In that paper I sent (• in quotes), I will highlight specific points and questions that have not been answered.

• “When I heard Dave Keylor say they “found” a burst pressure gauge, the bell went off for me. That is why I made my “game over” comment. These guys have been around for too long to write-off a burst gauge as a 25-gallon spill.  [Garfield EAB meeting, 4/4/13]
• “I did the calculations on a minimum 1/8″ pipe feeding a pressure gauge and the flow it can do in gallons/minute.” [Ans. 19.9 gal/min. – 25 gal/min.max. @ 200psi – sent to parties 4/5/13]
• “Still riding on their perceived “luck” of having groundwater flowing from the stream [influent] they are still hoping that none of this will get into the stream.

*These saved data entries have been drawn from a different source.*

(** Linking the first block of the queue adds the blocks that waited for it. *)

Lemma link_waiting cs p queue b before : index_ok cs -> waiting (p :: queue) cs -> index cs !! p = Some b ->
  u32 (before + nTx b) = chain_txs (index cs) (S (Z.to_nat (nHeight b))) p -> chain_txs (index cs) (S (Z.to_nat (nHeight b))) p <> 0 ->
  let cs' := link_block p before cs in
  waiting (queue ++ map snd (filter (fun e => e.1 = p) (mapBlocksUnlinked cs'))) (set_unlinked cs' (filter (fun e => e.1 <> p) (mapBlocksUnlinked cs'))).
Proof.
  intros Hcs [Htr Htx Hdata Hs Hnd Hq Hw Hall Htip] Hp E Hne cs'. assert (mapBlocksUnlinked cs' = mapBlocksUnlinked cs) as Eu by apply link_fields. rewrite Eu.
  destruct (Hq p) as (b' & Hp' & Htxp & Hzp & Hpar); [by left|]. rewrite Hp in Hp'. injection Hp' as <-.
  set (f := fun b => SetChainTxAndSequenceId b (u32 (before + nTx b)) (nBlockSequenceId cs)). assert (index cs' = alter f p (index cs)) as Ei by apply link_index.
  assert (same_txs (alter f p (index cs)) (index cs)) as Etx by (by apply same_txs_alter).
  assert (forall q, q ∈ queue -> q <> p) as Hqp by (intros q Hin ->; apply NoDup_cons_1_1 in Hnd; apply Hnd, elem_of_app; by left).
  assert (forall x c, index cs !! x = Some c -> exists c', alter f p (index cs) !! x = Some c' /\ pprev c' = pprev c /\ nTx c' = nTx c /\ (x <> p -> c' = c)) as Hset.
  { intros x c Hx. destruct (decide (x = p)) as [->|Hxp]; [rewrite lookup_alter_eq, Hx; by eexists | rewrite lookup_alter_ne by done; by exists c]. }
  split; cbn [index mapBlocksUnlinked set_unlinked].
  - rewrite Ei. intros x c (c0 & Hx & ->)%alter_get. destruct (decide (x = p)); by apply (Htr x c0).
  - rewrite Ei. intros x c (c0 & Hx & ->)%alter_get. destruct (decide (x = p)); by apply (Htx x c0).
  - rewrite Ei. intros x c (c0 & Hx & ->)%alter_get. destruct (decide (x = p)); by apply (Hdata x c0).
  - rewrite Ei. intros x c (c0 & Hx & ->)%alter_get. rewrite Etx. destruct (decide (x = p)) as [->|Hxp]; [|by apply Hs]. rewrite Hp in Hx. injection Hx as <-. done.
  - rewrite <- app_assoc, range_permutes. by apply NoDup_cons_1_2 in Hnd.
  - rewrite Ei. intros x [Hx|Hx]%elem_of_app.
    + destruct (Hq x) as (c & Hc & Htc & Hzc & Hpc); [by right|]. exists c. rewrite lookup_alter_ne by (symmetry; by apply Hqp). split; [done|]. split; [done|]. split; [done|].
      intros y cy Ey (c0 & Hy & ->)%alter_get. destruct (decide (y = p)) as [->|]; [|by apply (Hpc y)]. rewrite Hp in Hy. injection Hy as <-. cbn. by rewrite E.
    + apply list_elem_of_fmap in Hx as ([q x'] & -> & [Eq Hin]%list_elem_of_filter). cbn in Eq |- *. subst q.
      destruct (Hw p x' Hin) as (c & bq & Hc & Ec & Hbq & Htc & _). rewrite Hp in Hbq. injection Hbq as <-. assert (x' <> p) as Hxp.
      { intros ->. apply NoDup_cons_1_1 in Hnd. apply Hnd, elem_of_app. right. apply list_elem_of_fmap. by exists (p, p). }
      exists c. rewrite lookup_alter_ne by done. split; [done|]. split; [done|]. split.
      * destruct (decide (nChainTx c = 0)) as [|Hnc]; [done|]. exfalso. by apply (io_parents _ Hcs x' c p b Hc Hnc Ec Hp).
      * intros y cy Ey (c0 & Hy & ->)%alter_get. replace y with p in * by congruence. rewrite decide_True by done. rewrite Hp in Hy. injection Hy as <-. cbn. by rewrite E.
  - rewrite Ei. intros q x [Hqp' Hin]%list_elem_of_filter. cbn in Hqp'. destruct (Hw q x Hin) as (c & bq & Hc & Ec & Hbq & Htc & Hzq).
    destruct (Hset x c Hc) as (c' & Hc' & Ep & Et & _). exists c', bq. rewrite (lookup_alter_ne _ _ p q) by done. by rewrite Ep, Et.
  - rewrite Ei. intros x c (c0 & Hx & ->)%alter_get. destruct (decide (x = p)) as [->|Hxp].
    { rewrite Hp in Hx. injection Hx as <-. cbn. intros _. by rewrite E. }
    intros Htc Hzc. destruct (Hall x c0 Hx Htc Hzc) as [[->|Hin]%elem_of_cons|[(q & Eq & Hin)|(q & bq & Eq & Hbq & Hi)]]; [done | left; apply elem_of_app; by left | |].
    + destruct (decide (q = p)) as [->|Hqp']; [left; apply elem_of_app; right; apply list_elem_of_fmap; by exists (p, x); rewrite list_elem_of_filter|].
      right. left. exists q. by rewrite list_elem_of_filter.
    + right. right. destruct (decide (q = p)) as [->|Hqp']; [exists p, (f bq); by rewrite lookup_alter_eq, Hbq | exists q, bq; by rewrite lookup_alter_ne].
  - intros t Et. assert (tip cs = Some t) as Et' by (rewrite <- Et; unfold tip, cs'; cbn [chainActive set_unlinked]; by rewrite (proj1 (proj2 (link_fields _ _ _)))).
    destruct (Htip t Et') as (bt & Ht & Hnt). exists bt. rewrite Ei, lookup_alter_ne by (intros ->; congruence). done.
Qed.

Lemma link_loop_spec fuel : forall queue cs, index_ok cs -> waiting queue cs -> txs_bounded (index cs) ->
  (length queue + length (mapBlocksUnlinked cs) <= fuel)%nat -> nBlockSequenceId cs + Z.of_nat (length queue + length (mapBlocksUnlinked cs)) < 2 ^ 31 ->
  exists cs', link_loop fuel queue cs = Some cs' /\ index_ok cs' /\ links_ok cs' /\ grown cs cs'.
Proof.
  induction fuel as [|n IH]; intros [|p queue] cs Hcs Hw Hb Hf Hid; [by exists cs; pose proof (grown_refl cs) | cbn in Hf; lia | by exists cs; pose proof (grown_refl cs) |].
  destruct (link_count cs p queue Hcs Hw Hb) as (b & before & Hp & Ebefore & Ecount & Hne).
  destruct (lk_queue _ _ Hw p) as (b' & Hp' & _ & Hz & Hpar); [by left|]. rewrite Hp in Hp'. injection Hp' as <-.
  cbn [link_loop]. rewrite Hp. cbn [mbind option_bind]. rewrite Ebefore. cbn [mbind option_bind]. cbn [length] in Hf, Hid.
  destruct (Z.eqb_spec (nBlockSequenceId cs) (2 ^ 31 - 1)); [lia|]. pose proof (link_waiting cs p queue b before Hcs Hw Hp Ecount Hne) as Hw'. cbn zeta in Hw'.
  assert (u32 (before + nTx b) <> 0) as Hnz by (by rewrite Ecount).
  pose proof (link_index_ok cs p b before Hcs Hp Hz Hnz Hpar) as Hcs'. pose proof (link_grown cs p b before Hcs Hp Hz Hnz Hpar (lk_tip _ _ Hw)) as Hg.
  assert (mapBlocksUnlinked (link_block p before cs) = mapBlocksUnlinked cs) as Eu by apply link_fields. rewrite Eu in Hw' |- *.
  assert (nBlockSequenceId (link_block p before cs) = nBlockSequenceId cs + 1) as Eid by apply link_fields.
  pose proof (Permutation_length (range_permutes p (mapBlocksUnlinked cs))) as El. rewrite length_app, !length_map in El.
  edestruct IH as (cs' & E & Hcs2 & Hl2 & Hg2); [apply index_ok_unlinked, Hcs' | exact Hw' | | | | exists cs'; split; [exact E|]; split; [done|]; split; [done|]].
  - cbn. intros x c Hx. destruct (same_tree_lookup _ _ x c (symmetry (gr_tree _ _ Hg)) Hx) as (c' & Hx' & Ec). injection Ec as _ _ <- _.
    rewrite <- (chain_txs_proper _ _ (gr_txs _ _ Hg) _ _ eq_refl _ _ eq_refl). by apply Hb.
  - cbn. rewrite length_app, length_map. lia.
  - cbn. rewrite length_app, length_map. lia.
  - apply (grown_trans _ _ _ (grown_unlinked _ _ _ Hg) Hg2).
Qed.

(** The new entry of a block with its transactions. *)

Lemma withValidity_mask status v : getValidity (withValidity status v) = validity_code v.
Proof. unfold getValidity, withValidity. rewrite Z.land_lor_distr_l, <- Z.land_assoc. change (Z.land (u32 (Z.lnot VALIDITY_MASK)) VALIDITY_MASK) with 0. rewrite Z.land_0_r. by destruct v. Qed.

Lemma RaiseValidity_status b v now : nStatus (RaiseValidity b v now) = fst (RaiseValidityNL (nStatus b) v).
Proof. unfold RaiseValidity. destruct (RaiseValidityNL (nStatus b) v) as [s r]. by destruct (_ && _). Qed.

Lemma RaiseValidity_fields b v now : place (RaiseValidity b v now) = place b /\ nTx (RaiseValidity b v now) = nTx b /\ nChainTx (RaiseValidity b v now) = nChainTx b.
Proof. unfold RaiseValidity. destruct (RaiseValidityNL (nStatus b) v) as [s r]. by destruct (_ && _). Qed.

Lemma SetDiskBlockData_fields b n meta now : place (SetDiskBlockData b n meta now) = place b /\ nTx (SetDiskBlockData b n meta now) = u32 n /\
  nChainTx (SetDiskBlockData b n meta now) = 0.
Proof. unfold SetDiskBlockData. destruct (RaiseValidity_fields (with_status (with_transactions b (u32 n) 0) (withData (nStatus (with_transactions b (u32 n) 0)) true)) TRANSACTIONS now) as (E & E1 & E2). by destruct meta. Qed.

Lemma SetDiskBlockData_validity b n meta now : validity_code TREE <= getValidity (nStatus b) -> validity_code TREE <= getValidity (nStatus (SetDiskBlockData b n meta now)).
Proof.
  intros Hb. unfold SetDiskBlockData. set (b1 := RaiseValidity _ _ _). assert (validity_code TREE <= getValidity (nStatus b1)) as Hb1.
  { unfold b1. rewrite RaiseValidity_status. cbn [nStatus with_status with_transactions]. unfold RaiseValidityNL. set (s := withData _ _).
    assert (getValidity s = getValidity (nStatus b)) as E by (by apply with_flag_mask). destruct (isInvalid s); [cbn [fst]; by rewrite E|].
    destruct (_ <=? _); [cbn [fst]; by rewrite E|]. cbn [fst]. by rewrite withValidity_mask. }
  destruct meta; [|done]. cbn [nStatus with_status]. unfold withDiskBlockMetaData, getValidity in *. by rewrite with_flag_mask.
Qed.

Lemma SetDiskBlockData_invalid b n meta now : isInvalid (nStatus (SetDiskBlockData b n meta now)) = isInvalid (nStatus b).
Proof.
  unfold SetDiskBlockData. set (b1 := RaiseValidity _ _ _). assert (isInvalid (nStatus b1) = isInvalid (nStatus b)) as Hb1.
  { unfold b1. rewrite RaiseValidity_status. cbn [nStatus with_status with_transactions]. unfold RaiseValidityNL. set (s := withData _ _).
    assert (isInvalid s = isInvalid (nStatus b)) as E by (unfold isInvalid, has_flag, s, withData; by rewrite (with_flag_mask INVALID_MASK)). destruct (isInvalid s) eqn:Es; [cbn [fst]; by rewrite Es|].
    destruct (_ <=? _); cbn [fst]; [by rewrite Es|]. rewrite <- E, <- Es. unfold isInvalid, has_flag, withValidity. rewrite Z.land_lor_distr_l, <- Z.land_assoc.
    change (Z.land (u32 (Z.lnot VALIDITY_MASK)) INVALID_MASK) with INVALID_MASK. by rewrite Z.lor_0_r. }
  destruct meta; [|done]. rewrite <- Hb1. unfold isInvalid, has_flag. cbn [nStatus with_status]. unfold withDiskBlockMetaData. by rewrite with_flag_mask.
Qed.

Lemma SetDiskBlockData_data b n meta now : hasData (nStatus (SetDiskBlockData b n meta now)) = true.
Proof.
  unfold SetDiskBlockData. set (b1 := RaiseValidity _ _ _). assert (hasData (nStatus b1) = true) as Hb1.
  { unfold b1. rewrite RaiseValidity_status. cbn [nStatus with_status with_transactions]. unfold RaiseValidityNL, hasData, has_flag. set (s := withData _ _).
    assert (Z.land s HAS_DATA_FLAG = HAS_DATA_FLAG) as E by (by apply with_flag_has). destruct (isInvalid s); [cbn [fst]; by rewrite E|].
    destruct (_ <=? _); cbn [fst]; [by rewrite E|]. unfold withValidity. rewrite Z.land_lor_distr_l, <- Z.land_assoc.
    change (Z.land (u32 (Z.lnot VALIDITY_MASK)) HAS_DATA_FLAG) with HAS_DATA_FLAG. by rewrite E. }
  destruct meta; [|done]. unfold hasData, has_flag in *. cbn [nStatus with_status]. unfold withDiskBlockMetaData. by rewrite with_flag_mask.
Qed.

But, considering the stream drops and bank features that exist downstream, their luck may run out.” [Luck ran out and spill entered the stream downstream where stream curved away from road embankment.]
• “Consider the volumes involved after the March 2103 [2013] Parachute Creek spill in western Colorado, where cleanup still isn’t done. The Williams and Bargath companies have recovered 11,800 gallons of liquid hydrocarbons, state officials said. They’ve excavated 2,275 tons of contaminated soil, hauling it for burial at the ECDC facility in Utah.” [Denver Post 5/4/14]

• “This 11,800 gal is 14.3% greater than the 10,122 gal. estimated and it does not account for the evaporation for January to March nor the remainder in the soil not collected.”

• “By this article, in their best year O&G recovered 71% and left 29% of spilled hydrocarbons. Using this best year of recovery factors, in the Parachute Creek spill, Williams say they recovered 11,800 gallons to date, which if it is 71% AND represents all they can get, then this indicates an original spill into the soil of 16,620 gallons. This 16,620 was supposed to be only 20% of the total spill with 80% evaporating. That figures out to 16620/.20 =  83,100 gallons total spill which was reported as ~50,000 gallons or only 60% of actual spill was reported. If the original spill was 50,000 by record then either the 80/20 estimate was off or they picked up more than they spilled into the ground. “ .... continued…

... the rest ....
• “I believe this discrepancy indicates Williams should produce the records by which they determined the original total spill, how it was obtained, if by real time recording – why the leak wasn’t detected earlier as it was happening, and clear up this important discrepancy surrounding this spill. The presence, lack of, or failure of any leak detecting equipment should be determined in their SCADA system. The regulatory agencies, both COGCC and CDPHE have not shown they required any accounting/investigation of these areas and whether any discrepancies are intentional, accidental or from poor practices/inadequate equipment.” [ The question here is did SCADA equipment detct leaks, record it, but alarms ignored or not answered until 1/3/13?]

Williams was not fined because spill was caused by “equipment failure”, but the question remains of any authority ever checking this aspect. This would be human failure not responding to equipment warnings until a massive spill occurred. 

As this article says, Williams is going to send leak detection data to the plant and Tulsa office on the new pipeline.

Moreover, the CDPHE never did any follow-up on the effects that might have happened as a result of over 50,000 (or over 83,000?) gallons evaporating and blowing downwind and if there was any relation to the “abnormal number of birth defects” reported by a Glenwood Birth Clinic by the end of 2013.